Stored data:
————
(* ===== verification/Deployments.v ===== *)
(** * Deployments

    The part of [internal/controller/reconciler.go] that creates, updates and recreates a
    deployment.  A deployment is first annotated with the hashes of what its pods use; its
    selector cannot change, so a deployment with another selector is deleted and created
    again. *)

From S2P Require Export Recreate Hashing Resources.
From S2P Require Import FakeClient Hash Secrets.
Open Scope Z_scope.

Section deployments.
Context `{Kube W}.

Definition errSelectorModified : error :=
  Sentinel "errSelectorModified" "deployment selector has been modified".

Definition with_template (deploy : Deployment) (t : PodTemplateSpec) : Deployment :=
  deploy <| dep_Spec ::= λ s, s <| ds_Template := t |> |>.

(** The template is annotated in place. *)
Definition annotatedDeployment (deploy : Deployment) : E W Deployment :=
  let? t := AnnotateWithObjRefHashes (om_Namespace (dep_meta deploy)) (ds_Template (dep_Spec deploy)) in
  mretM (Ok (with_template deploy t)).

Definition mutateDeployment (deployCopy : Deployment) (owner : V2.Cryostat) (deploy : Deployment)
  : Deployment * res () :=
  let wanted := dep_Spec deployCopy in
  let deploy : Deployment := deploy <| dep_meta ::= λ m,
    MergeLabelsAndAnnotations m (om_Labels (dep_meta deployCopy)) (om_Annotations (dep_meta deployCopy)) |> in
  match controllerutil_SetControllerReference (V2.cr_meta owner) (dep_meta deploy) with
  | Err e => (deploy, Err e)
  | Ok meta =>
      let deploy : Deployment := deploy <| dep_meta := meta |> in
      let update (deploy : Deployment) : Deployment :=
        deploy <| dep_Spec ::= λ s,
          s <| ds_Replicas := ds_Replicas wanted |>
            <| ds_Strategy := ds_Strategy wanted |>
            <| ds_Template ::= λ t,
                 t <| pts_Spec := pts_Spec (ds_Template wanted) |>
                   <| pts_meta ::= λ m, MergeLabelsAndAnnotations m (om_Labels (pts_meta (ds_Template wanted)))
                                          (om_Annotations (pts_meta (ds_Template wanted))) |> |> |> in
      if CreationTimestamp_IsZero (dep_meta deploy) then
        (update (deploy <| dep_Spec ::= λ s, s <| ds_Selector := ds_Selector wanted |> |>), Ok ())
      else if negb (cmp_Equal (ds_Selector (dep_Spec deploy)) (ds_Selector wanted))
      then (deploy, Err errSelectorModified)
      else (update deploy, Ok ())
  end.

Definition deleteDeployment (deploy : Deployment) : E W () :=
  let* err := client_Delete KDeployment deploy in
  match err with
  | Err e => if kerrors_IsNotFound e then mretM (Ok ()) else mretM (Err e)
  | Ok _ => mretM (Ok ())
  end.
Definition recreateDeployment (createOrUpdateDeployment : Deployment → V2.Cryostat → E W ())
    (deploy : Deployment) (owner : V2.Cryostat) : E W () :=
  do? deleteDeployment deploy in
  createOrUpdateDeployment deploy owner.

Fixpoint createOrUpdateDeployment (fuel : nat) (deploy : Deployment) (owner : V2.Cryostat) : E W () :=
  match fuel with
  | O => mretM (Err out_of_fuel)
  | S fuel =>
      let? deploy := annotatedDeployment deploy in
      let deployCopy := deploy in
      let* ' (_, op) := controllerutil_CreateOrUpdate KDeployment deploy
                          (λ deploy, mretM (mutateDeployment deployCopy owner deploy)) in
      match op with
      | Err e =>
          if decide (e = errSelectorModified)
          then recreateDeployment (createOrUpdateDeployment fuel) deployCopy owner
          else mretM (Err e)
      | Ok _ => mretM (Ok ())
      end
  end.
End deployments.

(** ** Lemmas *)
Section deployment_lemmas.
Context `{KubeLaws W}.
Implicit Types (d : Deployment) (w : W).

Lemma deleteDeployment_gone d w w' :
  unheld w KDeployment (key KDeployment d) → deleteDeployment d w = (Ok (), w') →
  stored w' KDeployment (key KDeployment d) = None.
Proof.
  intros Hh (res & w1 & Hd & Hrun)%mbindM_inv.
  destruct res as [[]|e]; [|destruct (kerrors_IsNotFound e) eqn:He]; ret_inv Hrun;
    eapply (Delete_gone KDeployment); eauto.
Qed.
Lemma touches_deleteDeployment (S : Kind → NamespacedName → Prop) d :
  S KDeployment (key KDeployment d) → touches S (deleteDeployment d).
Proof. intros HS. unfold deleteDeployment. touch. exact HS. Qed.

Lemma keeps_map_merged (dest src : gomap string) : keeps_map src (merge_map dest src).
Proof. intros k v Hv. by apply merge_map_src. Qed.

(** The deployment that is wanted, annotated or not. *)
Section deployment.
Context (want : Deployment) (owner : V2.Cryostat).
Context (Hnew : CreationTimestamp_IsZero (dep_meta want) = true).
#[local] Abbreviation n := (key KDeployment want).
#[local] Abbreviation run := (λ m d, createOrUpdateDeployment m d owner).

Definition annotates (d : Deployment) : Prop :=
  dep_meta d = dep_meta want ∧ ds_Selector (dep_Spec d) = ds_Selector (dep_Spec want) ∧
  ds_Replicas (dep_Spec d) = ds_Replicas (dep_Spec want) ∧
  om_Labels (pts_meta (ds_Template (dep_Spec d))) = om_Labels (pts_meta (ds_Template (dep_Spec want))) ∧
  pts_Spec (ds_Template (dep_Spec d)) = pts_Spec (ds_Template (dep_Spec want)).

(** The hashes of what is stored in [w]. *)
Definition carries_hashes w (annotations : gomap string) : Prop :=
  ∃ ss cs,
    all_stored w KSecret (om_Namespace (dep_meta want))
      (toSortedSlice (used_secrets (pts_Spec (ds_Template (dep_Spec want))))) ss ∧
    all_stored w KConfigMap (om_Namespace (dep_meta want))
      (toSortedSlice (used_configMaps (pts_Spec (ds_Template (dep_Spec want))))) cs ∧
    gm_lookup annotations annotationSecretHash =
      Some (hex_of (sha256.Sum256 (data_text KSecret secret_json ss))) ∧
    gm_lookup annotations annotationConfigMapHash =
      Some (hex_of (fnv.Sum128 (data_text KConfigMap configMap_json cs))).

Lemma annotatedDeployment_ran d w q w' :
  annotates d → annotatedDeployment d w = (q, w') →
  same_store w w' ∧ (∀ e, q = Err e → foreign e) ∧
  ∀ b, q = Ok b → annotates b ∧ carries_hashes w (om_Annotations (pts_meta (ds_Template (dep_Spec b)))).
Proof.
  intros (Em & Es & Er & El & Ep) Hrun.
  apply mtry_inv in Hrun as [(t & w1 & Ht & Hrun)|(e & Ht & ->)];
    apply AnnotateWithObjRefHashes_spec in Ht as [Hs Ht].
  2:{ split; [done|]. split; [by intros e' [= <-]|done]. }
  ret_inv Hrun. split; [done|]. split; [done|]. intros b [= <-].
  destruct Ht as (ss & cs & Hss & Hcs & ->). rewrite Em, Ep in Hss. rewrite Em, Ep in Hcs. split.
  - by split_and!.
  - exists ss, cs. split; [done|]. split; [done|]. split; [apply annotated_hash|].
    exact (lookup_insert_eq (<[annotationSecretHash := _]> (gm_make _)) _ _).
Qed.
Lemma annotatedDeployment_ready d w q w' :
  annotates d → annotatedDeployment d w = (q, w') →
  same_store w w' ∧ q ≠ Err errSelectorModified ∧ ∀ b, q = Ok b → annotates b ∧ annotates b.
Proof.
  intros Hd Hrun. apply annotatedDeployment_ran in Hrun as (Hs & He & Hb); [|done].
  split; [done|]. split; [intros E; by apply He in E|]. intros b [? _]%Hb. done.
Qed.

Lemma createOrUpdateDeployment_step m a w : run (S m) a w =
  managed_step KDeployment annotatedDeployment (λ b, b) (λ b, mutateDeployment b owner)
    errSelectorModified deleteDeployment (λ b, b) (run m) a w.
Proof.
  simpl. unfold managed_step, managed_apply, mtry, mbindM, mretM.
  destruct (annotatedDeployment a w) as [[b|e] w1]; [|done].
  destruct (controllerutil_CreateOrUpdate KDeployment b _ w1) as [[o [op|e]] w2]; [done|].
  simpl. by destruct (decide (e = errSelectorModified)).
Qed.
————
* _TASK DESCRIPTION_:
Restate word for word the lines of the data above, starting at the line containing "Deployment * res" and ending at the line containing "match controllerutil_SetControllerReference (V2.cr_meta", both included, and nothing more.

* _RESPONSE FOR THIS EXERCISE_:
  : Deployment * res () :=
  let wanted := dep_Spec deployCopy in
  let deploy : Deployment := deploy <| dep_meta ::= λ m,
    MergeLabelsAndAnnotations m (om_Labels (dep_meta deployCopy)) (om_Annotations (dep_meta deployCopy)) |> in
  match controllerutil_SetControllerReference (V2.cr_meta owner) (dep_meta deploy) with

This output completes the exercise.